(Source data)

────────────────────────────────────────

(** * Connector metadata resolution and change detection

    A shallow embedding of [tools/ci_connector_ops/ci_connector_ops/utils.py]:
    the [Connector] value class with its derived properties, and the three
    detectors that project a list of paths onto a set of connectors.

    Conventions of the embedding.
    - A Python [str] is a [string]; one [ascii] stands for one character
      (code points below 256).
    - A Python expression that may raise is a [result]: [Ok v] or
      [Raise e], threaded with the monadic bind of stdpp.
    - The file system is a finite map from the path string handed to the
      operating system to the node found there.
    - What the module imports from other libraries ([yaml.safe_load],
      [git diff], [glob], the formatting of a value inside an f-string,
      the [DIFFED_BRANCH] environment value) is a [Variable] of the section
      that uses it. *)

From Stdlib Require Import ZArith String Ascii.
From Stdlib.Floats Require Import SpecFloat.
From stdpp Require Import base option list strings gmap.

Local Open Scope string_scope.

(* ===================================================================== *)
(** ** Exceptions and results *)
(* ===================================================================== *)

Inductive exception : Type :=
  | ConnectorInvalidNameError
  | ConnectorVersionNotFound
  | ConnectorLanguageError
  | KeyError
  | IndexError
  | TypeError
  | AttributeError
  | FileNotFoundError
  | IsADirectoryError
  | YAMLError
  | GitCommandError
  | NotADirectoryError
  | PermissionError.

────────────────────────────────────────

-- What to produce --
Return all the lines shown above, precisely as they stand.

-- Completed task --
(** * Connector metadata resolution and change detection

    A shallow embedding of [tools/ci_connector_ops/ci_connector_ops/utils.py]:
    the [Connector] value class with its derived properties, and the three
    detectors that project a list of paths onto a set of connectors.

    Conventions of the embedding.
    - A Python [str] is a [string]; one [ascii] stands for one character
      (code points below 256).
    - A Python expression that may raise is a [result]: [Ok v] or
      [Raise e], threaded with the monadic bind of stdpp.
    - The file system is a finite map from the path string handed to the
      operating system to the node found there.
    - What the module imports from other libraries ([yaml.safe_load],
      [git diff], [glob], the formatting of a value inside an f-string,
      the [DIFFED_BRANCH] environment value) is a [Variable] of the section
      that uses it. *)

From Stdlib Require Import ZArith String Ascii.
From Stdlib.Floats Require Import SpecFloat.
From stdpp Require Import base option list strings gmap.

Local Open Scope string_scope.

(* ===================================================================== *)
(** ** Exceptions and results *)
(* ===================================================================== *)

Inductive exception : Type :=
  | ConnectorInvalidNameError
  | ConnectorVersionNotFound
  | ConnectorLanguageError
  | KeyError
  | IndexError
  | TypeError
  | AttributeError
  | FileNotFoundError
  | IsADirectoryError
  | YAMLError
  | GitCommandError
  | NotADirectoryError
  | PermissionError.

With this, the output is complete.